=== WORK ITEM ===
I need the lines below from the one with "evaluated once, when" down to the one with "List.find (fun u => String.eqb (User.username u) username)" reproduced exactly, both ends included, and nothing else.

=== DATASET EXTRACT ===
Definition me (ienv : gmap string string) (req : AuthRequest) (db : DB) : result MeReply :=
  match token_of req with
  | Some (String _ _ as token) =>
      match verifyToken ienv token with
      | None => Ok MeUnauthorized
      | Some None => Throw PrismaValidationError
      | Some (Some uid) =>
          match users db !! uid with
          | Some credits => Ok (MeUser uid credits)
          | None => Ok MeUnauthorized
          end
      end
  | _ => Ok MeUnauthorized
  end.

(** A route behind [requireAuth]: the handler runs with [req.user.id] only
    after [next()]. *)
Definition protected {R : Type} (unauthorized : R) (penv : gmap string string)
    (req : AuthRequest) (handler : Z -> DB -> DB * result R) (db : DB) : DB * result R :=
  match requireAuth penv req db with
  | Next uid _ => handler uid db
  | Unauthorized => (db, Ok unauthorized)
  | AuthError e => (db, Throw e)
  end.

End Auth.

(** ** routes/api.js (src/unnamed/part_004): the progress stream *)

(** A connected client: its id ([Date.now()] at connect time), its response
    stream [res] (a handle that tells connections apart), the request ids it
    subscribed to, and the user of its token, if any. *)
Module Sse.
Record client : Type := mk {
  id : Z;
  res : nat;
  subscriptions : list string;
  userId : option Z
}.
End Sse.

(** [clients]: a [Map] from client id to client, in insertion order.
    [clients.set] replaces the value of a key that is present, in place, and
    appends otherwise; [clients.delete] removes the key. *)
Fixpoint clients_set (k : Z) (v : Sse.client) (clients : list (Z * Sse.client))
    : list (Z * Sse.client) :=
  match clients with
  | [] => [(k, v)]
  | (k', v') :: rest =>
      if k' =? k then (k, v) :: rest else (k', v') :: clients_set k v rest
  end.

Definition clients_delete (k : Z) (clients : list (Z * Sse.client))
    : list (Z * Sse.client) :=
  List.filter (fun kv => negb (kv.1 =? k)) clients.

Fixpoint clients_get (k : Z) (clients : list (Z * Sse.client)) : option Sse.client :=
  match clients with
  | [] => None
  | (k', v') :: rest => if k' =? k then Some v' else clients_get k rest
  end.

Section Progress.

Variable jwt_verify : string -> string -> option (option Z).

(** [router.get('/progress')]: [now] is [Date.now()], [res] the response
    stream, [requestId] and [token] the query parameters.  The token is
    checked with [verifyToken], under the secret of load time ([ienv]);
    [NODE_ENV] is read from the environment of the request ([penv]).  The
    result is the registry and the status written (401, or 200 with the stream
    left open). *)
Definition progress (ienv penv : gmap string string) (now : Z) (res : nat)
    (requestId token : option string) (clients : list (Z * Sse.client))
    : list (Z * Sse.client) * Z :=
  let subscribeTo := or_string requestId None in
  let newClient uid :=
    Sse.mk now res (match subscribeTo with Some r => [r] | None => [] end) uid in
  match or_string token None with
  | Some t =>
      match verifyToken jwt_verify ienv t with
      | Some (Some uid) =>
          if uid =? 0 then (clients, 401)
          else (clients_set now (newClient (Some uid)) clients, 200)
      | _ => (clients, 401)
      end
  | None =>
      if is_production penv then (clients, 401)
      else (clients_set now (newClient None) clients, 200)
  end.

End Progress.

(** The [close] handler a connection installs: [clients.delete(clientId)]. *)
Definition on_close (clientId : Z) (clients : list (Z * Sse.client))
    : list (Z * Sse.client) :=
  clients_delete clientId clients.

Definition newline : string := String "010"%char EmptyString.

(** [sendProgressUpdate(update, requestId)]: [json] is
    [JSON.stringify(update)]; the result lists the writes, stream by stream,
    in the order of the registry. *)
Definition sendProgressUpdate (json : string) (requestId : option string)
    (clients : list (Z * Sse.client)) : list (nat * string) :=
  let data := String.append "data: " (String.append json (String.append newline newline)) in
  flat_map
    (fun kv =>
       match or_string requestId None with
       | None => [(Sse.res kv.2, data)]
       | Some r =>
           if existsb (String.eqb r) (Sse.subscriptions kv.2) then [(Sse.res kv.2, data)]
           else []
       end)
    clients.

(** The streams of the registered clients. *)
Definition streams (clients : list (Z * Sse.client)) : list nat :=
  List.map (fun kv => Sse.res kv.2) clients.

(** The text [sendProgressUpdate] writes for [json]. *)
Definition progress_data (json : string) : string :=
  String.append "data: " (String.append json (String.append newline newline)).

(** ** utils/logger.js (src/unnamed/part_008): log levels *)

Definition LEVELS : list (string * Z) :=
  [ ("ERROR", 0); ("WARN", 1); ("INFO", 2); ("DEBUG", 3) ].

Definition upper (c : ascii) : ascii :=
  let n := nat_of_ascii c in
  if (97 <=? n)%nat && (n <=? 122)%nat then ascii_of_nat (n - 32) else c.

(** [s.toUpperCase()], on the letters a-z. *)
Fixpoint toUpperCase (s : string) : string :=
  match s with
  | EmptyString => EmptyString
  | String c r => String (upper c) (toUpperCase r)
  end.

(** [LOG_LEVEL && LEVELS[LOG_LEVEL.toUpperCase()] !== undefined
     ? LEVELS[LOG_LEVEL.toUpperCase()] : LEVELS.INFO], evaluated once, when
    the module is loaded: [penv] is the environment at that time. *)
Definition CURRENT_LEVEL (penv : gmap string string) : Z :=
  match or_string (penv !! "LOG_LEVEL") None with
  | Some l => default 2 (assoc (toUpperCase l) LEVELS)
  | None => 2
  end.

(** [LEVELS[level] <= CURRENT_LEVEL]; a comparison with [undefined] is
    false. *)
Definition shouldLog (penv : gmap string string) (level : string) : bool :=
  match assoc level LEVELS with
  | Some n => n <=? CURRENT_LEVEL penv
  | None => false
  end.

(** ** The User table in full (src/unnamed/part_003, lines 8-21 and 53-59)

    The routes of [auth.js] and the low-credit job read and write more columns
    of User than [credits]; for them the table is a list of rows in insertion
    order.  Times are milliseconds since the epoch. *)

Module User.
Record t : Type := mk {
  id : Z;
  username : string;
  email : option string;
  name : option string;
  passwordHash : option string;
  googleId : option string;
  credits : Z;
  lastLowCreditEmailAt : option Z
}.
End User.

(** [select: { id, username, email, credits, name }] *)
Record PublicUser : Type := mkPublicUser {
  pub_id : Z;
  pub_username : string;
  pub_email : option string;
  pub_credits : Z;
  pub_name : option string
}.

Definition public_of (u : User.t) : PublicUser :=
  mkPublicUser (User.id u) (User.username u) (User.email u) (User.credits u) (User.name u).

(** A nullable column with a unique index holds a given non-null value. *)
Definition column_is (column : option string) (value : option string) : bool :=
  match column, value with
  | Some a, Some b => String.eqb a b
  | _, _ => false
  end.

(** [prisma.user.findFirst({ where: { OR: [{ username }, { email }] } })],
    the second condition only when [email] is given. *)
Definition user_findFirst (username : string) (email : option string)
    (accounts : list User.t) : option User.t :=
  List.find (fun u => String.eqb (User.username u) username || column_is (User.email u) email)
    accounts.

(** [prisma.user.findUnique({ where: { username } })] *)
Definition user_findUnique_username (username : string) (accounts : list User.t)
    : option User.t :=
  List.find (fun u => String.eqb (User.username u) username) accounts.

(** [prisma.user.create]: the unique indexes on [username], [email] and
    [googleId] refuse a value another row holds (nulls do not collide). *)
Definition user_create (row : User.t) (accounts : list User.t) : result (list User.t) :=
  if existsb (fun u => String.eqb (User.username u) (User.username row)
                       || column_is (User.email u) (User.email row)
                       || column_is (User.googleId u) (User.googleId row)) accounts
  then Throw P2002
  else Ok (accounts ++ [row]).

(** [prisma.user.update({ where: { id }, data: { lastLowCreditEmailAt } })] *)
Definition stamp (t : Z) (u : User.t) : User.t :=
  User.mk (User.id u) (User.username u) (User.email u) (User.name u) (User.passwordHash u)
    (User.googleId u) (User.credits u) (Some t).

Definition user_update_stamp (id t : Z) (accounts : list User.t) : result (list User.t) :=
  if existsb (fun u => User.id u =? id) accounts
  then Ok (List.map (fun u => if User.id u =? id then stamp t u else u) accounts)
  else Throw P2025.

(** ** src/routes/auth.js: [/register] and [/login] *)

Record RegisterBody : Type := mkRegisterBody {
  reg_username : option string;
  reg_password : option string;
  reg_email : option string
}.

Record LoginBody : Type := mkLoginBody {
  login_username : option string;
  login_password : option string
}.

(** What the two routes answer: [res.json({ success: true, user })] with the
    [auth_token] cookie set, or [res.status(..).json({ success: false, error })]. *)
Inductive AuthReply : Type :=
  | AuthUser (user : PublicUser) (auth_token : string)
  | AuthFailure (status : Z) (error : string).

(** [/^[a-zA-Z0-9_\.\-]+$/] *)
Definition username_char (c : ascii) : bool :=
  let n := nat_of_ascii c in
  ((97 <=? n) && (n <=? 122) || (65 <=? n) && (n <=? 90) || (48 <=? n) && (n <=? 57)
   || (n =? 95) || (n =? 46) || (n =? 45))%nat.

Fixpoint all_chars (f : ascii -> bool) (s : string) : bool :=
  match s with
  | EmptyString => true
  | String c r => f c && all_chars f r
  end.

=== SOLUTION TO THIS TASK ===
     ? LEVELS[LOG_LEVEL.toUpperCase()] : LEVELS.INFO], evaluated once, when
    the module is loaded: [penv] is the environment at that time. *)
Definition CURRENT_LEVEL (penv : gmap string string) : Z :=
  match or_string (penv !! "LOG_LEVEL") None with
  | Some l => default 2 (assoc (toUpperCase l) LEVELS)
  | None => 2
  end.

(** [LEVELS[level] <= CURRENT_LEVEL]; a comparison with [undefined] is
    false. *)
Definition shouldLog (penv : gmap string string) (level : string) : bool :=
  match assoc level LEVELS with
  | Some n => n <=? CURRENT_LEVEL penv
  | None => false
  end.

(** ** The User table in full (src/unnamed/part_003, lines 8-21 and 53-59)

    The routes of [auth.js] and the low-credit job read and write more columns
    of User than [credits]; for them the table is a list of rows in insertion
    order.  Times are milliseconds since the epoch. *)

Module User.
Record t : Type := mk {
  id : Z;
  username : string;
  email : option string;
  name : option string;
  passwordHash : option string;
  googleId : option string;
  credits : Z;
  lastLowCreditEmailAt : option Z
}.
End User.

(** [select: { id, username, email, credits, name }] *)
Record PublicUser : Type := mkPublicUser {
  pub_id : Z;
  pub_username : string;
  pub_email : option string;
  pub_credits : Z;
  pub_name : option string
}.

Definition public_of (u : User.t) : PublicUser :=
  mkPublicUser (User.id u) (User.username u) (User.email u) (User.credits u) (User.name u).

(** A nullable column with a unique index holds a given non-null value. *)
Definition column_is (column : option string) (value : option string) : bool :=
  match column, value with
  | Some a, Some b => String.eqb a b
  | _, _ => false
  end.

(** [prisma.user.findFirst({ where: { OR: [{ username }, { email }] } })],
    the second condition only when [email] is given. *)
Definition user_findFirst (username : string) (email : option string)
    (accounts : list User.t) : option User.t :=
  List.find (fun u => String.eqb (User.username u) username || column_is (User.email u) email)
    accounts.

(** [prisma.user.findUnique({ where: { username } })] *)
Definition user_findUnique_username (username : string) (accounts : list User.t)
    : option User.t :=
  List.find (fun u => String.eqb (User.username u) username) accounts.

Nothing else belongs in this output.